(** * turnpike: the default broker and the default router

    A shallow embedding of [broker.go] and [router.go].  The broker's four
    Go maps become finite maps, [*Session] pointers become opaque
    references compared by identity, every [Send] is appended to an output
    trace, and the reader-writer lock is left out: the development follows
    one call at a time, which is what the lock enforces for the map
    updates. *)

From Stdlib Require Import ZArith NArith String List Floats.PrimFloat.
From stdpp Require Import base option list gmap strings.

Local Open Scope string_scope.
Local Open Scope list_scope.

Set Warnings "-register-all,-clear-no-such-hyp".

(** ** Types the two files use but do not declare *)

(** [type URI string] and [type ID uint64]. *)
Abbreviation URI := string (only parsing).
Abbreviation ID := N (only parsing).

(** A [*Session]: only the identity of the pointer matters to the broker. *)
Abbreviation SessionRef := positive (only parsing).

(** The dynamic values an [interface{}] of a WAMP message can hold, which
    are what the JSON and MessagePack decoders produce: nil, [bool],
    [int64], [uint64], [float64], [string], [[]interface{}] and
    [map[string]interface{}]. *)
Inductive Value : Type :=
  | VNil
  | VBool (b : bool)
  | VInt (i : Z)
  | VUint (u : N)
  | VFloat (f : float)
  | VString (s : string)
  | VList (l : list Value)
  | VMap (m : list (string * Value)).

(** [map[string]interface{}]; a nil map reads like the empty one. *)
Abbreviation Dict := (gmap string Value) (only parsing).

(** Go's [a != b] on two [interface{}] values.  Values of different dynamic
    types are unequal; values of the same comparable type are compared;
    two values of the same uncomparable type (slice, map) make the
    comparison panic at run time, which is [None] here. *)
Definition iface_neq (a b : Value) : option bool :=
  match a, b with
  | VNil, VNil => Some false
  | VBool x, VBool y => Some (negb (Bool.eqb x y))
  | VInt x, VInt y => Some (negb (Z.eqb x y))
  | VUint x, VUint y => Some (negb (N.eqb x y))
  | VFloat x, VFloat y => Some (negb (PrimFloat.eqb x y))
  | VString x, VString y => Some (negb (String.eqb x y))
  | VList _, VList _ => None
  | VMap _, VMap _ => None
  | _, _ => Some true
  end.

(** Message kinds, as far as the two files name them. *)
Inductive MessageType : Type :=
  | HELLO | WELCOME | ABORT | GOODBYE | ERROR
  | PUBLISH | PUBLISHED | SUBSCRIBE | SUBSCRIBED
  | UNSUBSCRIBE | UNSUBSCRIBED | EVENT.

Record Publish : Type := mkPublish {
  pub_Request : ID;
  pub_Options : Dict;
  pub_Topic : URI;
  pub_Arguments : list Value;
  pub_ArgumentsKw : Dict }.

Record Subscribe : Type := mkSubscribe {
  sub_Request : ID;
  sub_Options : Dict;
  sub_Topic : URI }.

Record Unsubscribe : Type := mkUnsubscribe {
  unsub_Request : ID;
  unsub_Subscription : ID }.

Record Hello : Type := mkHello {
  hello_Realm : URI;
  hello_Details : Dict }.

(** A [*Welcome]; [welcome_Details] is [None] for a nil map. *)
Record Welcome : Type := mkWelcome {
  welcome_Id : ID;
  welcome_Details : option Dict }.

Inductive Message : Type :=
  | MHello (m : Hello)
  | MWelcome (m : Welcome)
  | MAbort (Reason : URI) (Details : Dict)
  | MGoodbye (Reason : URI)
  | MError (Type_ : MessageType) (Request : ID) (Error : URI)
  | MPublish (m : Publish)
  | MPublished (Request Publication : ID)
  | MSubscribe (m : Subscribe)
  | MSubscribed (Request Subscription : ID)
  | MUnsubscribe (m : Unsubscribe)
  | MUnsubscribed (Request : ID)
  | MEvent (Publication Subscription : ID) (Details : Dict)
           (Arguments : list Value) (ArgumentsKw : Dict).

Definition MessageType_of (m : Message) : MessageType :=
  match m with
  | MHello _ => HELLO
  | MWelcome _ => WELCOME
  | MAbort _ _ => ABORT
  | MGoodbye _ => GOODBYE
  | MError _ _ _ => ERROR
  | MPublish _ => PUBLISH
  | MPublished _ _ => PUBLISHED
  | MSubscribe _ => SUBSCRIBE
  | MSubscribed _ _ => SUBSCRIBED
  | MUnsubscribe _ => UNSUBSCRIBE
  | MUnsubscribed _ => UNSUBSCRIBED
  | MEvent _ _ _ _ _ => EVENT
  end.

(** Modelled from the spec: the well-known URIs, whose Go constants
    ([ErrNoSuchSubscription], [ErrSystemShutdown], [ErrNoSuchRealm],
    [ErrAuthorizationFailed]) are declared outside the two files. *)
Definition ErrNoSuchSubscription : URI := "wamp.error.no_such_subscription".
Definition ErrSystemShutdown : URI := "wamp.error.system_shutdown".
Definition ErrNoSuchRealm : URI := "wamp.error.no_such_realm".
Definition ErrAuthorizationFailed : URI := "wamp.error.authorization_failed".

(** One [Send] on a session's peer: the receiver and the message.  The error
    a [Send] returns is dropped by every caller in the broker. *)
Abbreviation Sent := (SessionRef * Message)%type (only parsing).

(** ** broker.go *)

Record defaultBroker : Type := mkBroker {
  options : gmap URI (gmap ID Dict);
  routes : gmap URI (gmap ID SessionRef);
  subscriptions : gmap ID URI;
  sessions : gmap SessionRef (gset ID) }.

(** How a call leaves: by returning, or by a run-time panic. *)
Inductive Outcome : Type := Returned | Panicked.

(** What the inner loop of [Publish] decides for one subscriber. *)
Inductive Verdict : Type := Deliver | Skip | Panic.

Module Broker.

Definition NewDefaultBroker : defaultBroker :=
  mkBroker ∅ ∅ ∅ ∅.

(** [for option, pubValue := range msg.Options], the entries in the order
    the range visits them: the first shared key whose values differ leaves
    by [continue subscriber]. *)
Fixpoint match_options (subOptions : Dict) (pubOptions : list (string * Value))
  : Verdict :=
  match pubOptions with
  | [] => Deliver
  | (option, pubValue) :: rest =>
      match subOptions !! option with
      | Some subValue =>
          match iface_neq subValue pubValue with
          | None => Panic
          | Some true => Skip
          | Some false => match_options subOptions rest
          end
      | None => match_options subOptions rest
      end
  end.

==========

**WORK ITEM**
Find each line in the material above that carries the string "Deliver", and copy it.

**ANSWER BOX**
Inductive Verdict : Type := Deliver | Skip | Panic.
  | [] => Deliver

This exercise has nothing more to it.